2012年6月7日木曜日

「大エルミタージュ美術館展 世紀の顔・西欧絵画の400年」






 サンクトペテルブルクは昔からロシアの文化と経済の中心、発信地として発展してきました。モスクワがロシアの首都であり政治の中心でありますが、サンクトペテルブルクは世界的にみても最高峰の芸術の香りに包まれた都市としての存在感を示してきたのです。地理的にも北欧やポーランドに近く、西洋の文化を吸収しつつロシアの広大な大地に根ざした独特の文化が育まれたのでした!
 ざっとあげただけでも音楽のショスタコーヴィッチ、リムスキー・コルサコフ、指揮者のムラヴィンスキーとレニングラードフィル、文学のドストエフスキー、プーシキン、ツルゲーネフ、マイリンスキー・バレエのマイリンスキー劇場と多種多彩で魅力にあふれています。

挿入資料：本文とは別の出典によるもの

(* ===== verification/ArchiveRequest.v ===== *)
(** * Archive requests

    Model of [objectstore/ArchiveRequest.cpp]: the request of a user, or of a
    repack, to write a file to tape, with one job per copy.  The operations decide
    what happens to a job after a failed or successful transfer; the asynchronous
    updates run in the backend under the lock of the object.  [garbageCollect],
    which needs the root entry and the queues, is not part of this file. *)
From S2P Require Import Prelude DataTypes Backend ObjectOps Checksum ArchiveFile.

(** ** Messages *)

(** [serializers::ArchiveJob]. *)
Record ArchiveJob := mkArchiveJob {
  aj_copynb : Z;
  aj_tapepool : string;
  aj_archivequeueaddress : string;
  aj_owner : string;
  aj_status : ArchiveJobStatus;
  aj_totalretries : Z;
  aj_retrieswithinmount : Z;
  aj_lastmountwithfailure : Z;
  aj_maxtotalretries : Z;
  aj_maxretrieswithinmount : Z;
  aj_failurelogs : list string;
  aj_maxreportretries : Z;
  aj_totalreportretries : Z;
  aj_reportfailurelogs : list string
}.

(** [serializers::JobDestinationVid]. *)
Record JobDestinationVid := mkDestination { destination_vid : string; copy_nb : Z }.

(** [serializers::ArchiveRequestRepackInfo]. *)
Record ArchiveRequestRepackInfo := mkRepackInfoPb {
  repack_request_address : string;
  file_buffer_url : string;
  rip_fseq : Z;
  jobs_destination : list JobDestinationVid
}.

(** [serializers::ArchiveRequest]. *)
Record ArchiveRequest := mkArchiveRequest {
  ar_archivefileid : Z;
  ar_mountpolicy : serializers.MountPolicy;
  ar_checksumblob : bytes;
  ar_creationtime : Z;
  ar_reconcilationtime : Z;
  ar_diskfileinfo : serializers.DiskFileInfo;
  ar_diskfileid : string;
  ar_diskinstance : string;
  ar_archivereporturl : string;
  ar_archiveerrorreporturl : string;
  ar_filesize : Z;
  ar_requester : RequesterIdentity;
  ar_srcurl : string;
  ar_storageclass : string;
  ar_creationlog : serializers.EntryLog;
  ar_jobs : list ArchiveJob;
  ar_reportdecided : bool;
  ar_isrepack : bool;
  ar_repack_info : ArchiveRequestRepackInfo
}.

Definition empty_repack_info : ArchiveRequestRepackInfo := mkRepackInfoPb "" "" 0 [].
Definition empty_policy : serializers.MountPolicy :=
  serializers.mkMountPolicy "" 0 0 0 0 (serializers.mkEntryLog "" "" 0) (serializers.mkEntryLog "" "" 0) "".

#[export] Instance ArchiveRequest_message : Message ArchiveRequest := {|
  payloadTypeId := ArchiveRequest_t;
  default_message := mkArchiveRequest 0 empty_policy [] 0 0 serializers.no_disk_info "" "" "" "" 0
    (mkRequester "" "") "" "" (serializers.mkEntryLog "" "" 0) [] false false empty_repack_info |}.

(** [ArchiveRequest::RetryStatus]. *)
Record RetryStatus := mkRetryStatus {
  rs_retriesWithinMount : Z;
  rs_maxRetriesWithinMount : Z;
  rs_totalRetries : Z;
  rs_maxTotalRetries : Z;
  rs_reportRetries : Z;
  rs_maxReportRetries : Z
}.

(** [ArchiveRequest::JobEvent]. *)
Inductive JobEvent := TransferFailed | ReportFailed.

(** [ArchiveRequest::EnqueueingNextStep]. *)
Inductive NextStep :=
  | Nothing | EnqueueForTransferForUser | EnqueueForTransferForRepack | EnqueueForReportForUser
  | EnqueueForReportForRepack | StoreInFailedJobsContainer | Delete.
Record EnqueueingNextStep := mkNextStep { nextStep : NextStep; nextStatus : ArchiveJobStatus }.

(** [ArchiveRequest::RepackInfo]. *)
Record RepackInfo := mkRepackInfo {
  isRepack : bool;
  ri_fSeq : Z;
  repackRequestAddress : string;
  fileBufferURL : string;
  jobsDestination : gmap Z string
}.

Definition no_repack_info : RepackInfo := mkRepackInfo false 0 "" "" ∅.

(** ** Field updates *)
Definition aj_set_status (x : ArchiveJobStatus) (j : ArchiveJob) : ArchiveJob :=
  mkArchiveJob (aj_copynb j) (aj_tapepool j) (aj_archivequeueaddress j) (aj_owner j) x
    (aj_totalretries j) (aj_retrieswithinmount j) (aj_lastmountwithfailure j) (aj_maxtotalretries j)
    (aj_maxretrieswithinmount j) (aj_failurelogs j) (aj_maxreportretries j) (aj_totalreportretries j)
    (aj_reportfailurelogs j).
Definition aj_set_owner (x : string) (j : ArchiveJob) : ArchiveJob :=
  mkArchiveJob (aj_copynb j) (aj_tapepool j) (aj_archivequeueaddress j) x (aj_status j)
    (aj_totalretries j) (aj_retrieswithinmount j) (aj_lastmountwithfailure j) (aj_maxtotalretries j)
    (aj_maxretrieswithinmount j) (aj_failurelogs j) (aj_maxreportretries j) (aj_totalreportretries j)
    (aj_reportfailurelogs j).
Definition aj_set_retries (total within mount : Z) (logs : list string) (j : ArchiveJob) : ArchiveJob :=
  mkArchiveJob (aj_copynb j) (aj_tapepool j) (aj_archivequeueaddress j) (aj_owner j) (aj_status j)
    total within mount (aj_maxtotalretries j)
    (aj_maxretrieswithinmount j) logs (aj_maxreportretries j) (aj_totalreportretries j)
    (aj_reportfailurelogs j).
Definition aj_set_reports (total : Z) (logs : list string) (j : ArchiveJob) : ArchiveJob :=
  mkArchiveJob (aj_copynb j) (aj_tapepool j) (aj_archivequeueaddress j) (aj_owner j) (aj_status j)
    (aj_totalretries j) (aj_retrieswithinmount j) (aj_lastmountwithfailure j) (aj_maxtotalretries j)
    (aj_maxretrieswithinmount j) (aj_failurelogs j) (aj_maxreportretries j) total logs.

Definition ar_set_jobs (x : list ArchiveJob) (r : ArchiveRequest) : ArchiveRequest :=
  mkArchiveRequest (ar_archivefileid r) (ar_mountpolicy r) (ar_checksumblob r) (ar_creationtime r)
    (ar_reconcilationtime r) (ar_diskfileinfo r) (ar_diskfileid r) (ar_diskinstance r)
    (ar_archivereporturl r) (ar_archiveerrorreporturl r) (ar_filesize r) (ar_requester r) (ar_srcurl r)
    (ar_storageclass r) (ar_creationlog r) x (ar_reportdecided r) (ar_isrepack r) (ar_repack_info r).
Definition ar_set_flags (decided repack : bool) (r : ArchiveRequest) : ArchiveRequest :=
  mkArchiveRequest (ar_archivefileid r) (ar_mountpolicy r) (ar_checksumblob r) (ar_creationtime r)
    (ar_reconcilationtime r) (ar_diskfileinfo r) (ar_diskfileid r) (ar_diskinstance r)
    (ar_archivereporturl r) (ar_archiveerrorreporturl r) (ar_filesize r) (ar_requester r) (ar_srcurl r)
    (ar_storageclass r) (ar_creationlog r) (ar_jobs r) decided repack (ar_repack_info r).
Definition ar_set_repack_info (x : ArchiveRequestRepackInfo) (r : ArchiveRequest) : ArchiveRequest :=
  mkArchiveRequest (ar_archivefileid r) (ar_mountpolicy r) (ar_checksumblob r) (ar_creationtime r)
    (ar_reconcilationtime r) (ar_diskfileinfo r) (ar_diskfileid r) (ar_diskinstance r)
    (ar_archivereporturl r) (ar_archiveerrorreporturl r) (ar_filesize r) (ar_requester r) (ar_srcurl r)
    (ar_storageclass r) (ar_creationlog r) (ar_jobs r) (ar_reportdecided r) (ar_isrepack r) x.
Definition ar_set_urls (report error src : string) (r : ArchiveRequest) : ArchiveRequest :=
  mkArchiveRequest (ar_archivefileid r) (ar_mountpolicy r) (ar_checksumblob r) (ar_creationtime r)
    (ar_reconcilationtime r) (ar_diskfileinfo r) (ar_diskfileid r) (ar_diskinstance r)
    report error (ar_filesize r) (ar_requester r) src
    (ar_storageclass r) (ar_creationlog r) (ar_jobs r) (ar_reportdecided r) (ar_isrepack r) (ar_repack_info r).
Definition ar_set_user (policy : serializers.MountPolicy) (req : RequesterIdentity)
    (log : serializers.EntryLog) (r : ArchiveRequest) : ArchiveRequest :=
  mkArchiveRequest (ar_archivefileid r) policy (ar_checksumblob r) (ar_creationtime r)
    (ar_reconcilationtime r) (ar_diskfileinfo r) (ar_diskfileid r) (ar_diskinstance r)
    (ar_archivereporturl r) (ar_archiveerrorreporturl r) (ar_filesize r) req (ar_srcurl r)
    (ar_storageclass r) log (ar_jobs r) (ar_reportdecided r) (ar_isrepack r) (ar_repack_info r).

(** Update of the first job with a copy number, the way the loops do it. *)
Fixpoint update_job (cn : Z) (f : ArchiveJob → ArchiveJob) (jobs : list ArchiveJob) : list ArchiveJob :=
  match jobs with
  | [] => []
  | j :: jobs' => if aj_copynb j =? cn then f j :: jobs' else j :: update_job cn f jobs'
  end.
Definition find_job (cn : Z) (jobs : list ArchiveJob) : option ArchiveJob :=
  find_if (λ j, aj_copynb j =? cn) jobs.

 そして何と言っても文化の殿堂と呼ぶに相応しいのが、エルミタージュ美術館です!ここは世界でも有数の圧倒的なコレクション数を誇り、充実した世紀の名品が多数展示されています。そして、その優美な建物は世界遺産にも特定されています。
 現在開催中の「大エルミタージュ美術館展 世紀の顔・西欧絵画の400年」は選りすぐりの名品を集めて開催されています。お馴染みの絵もたくさん展示されているので、西洋絵画史を一通り俯瞰するるような感じでご覧になれば、さまざまな発見があるかもしれません!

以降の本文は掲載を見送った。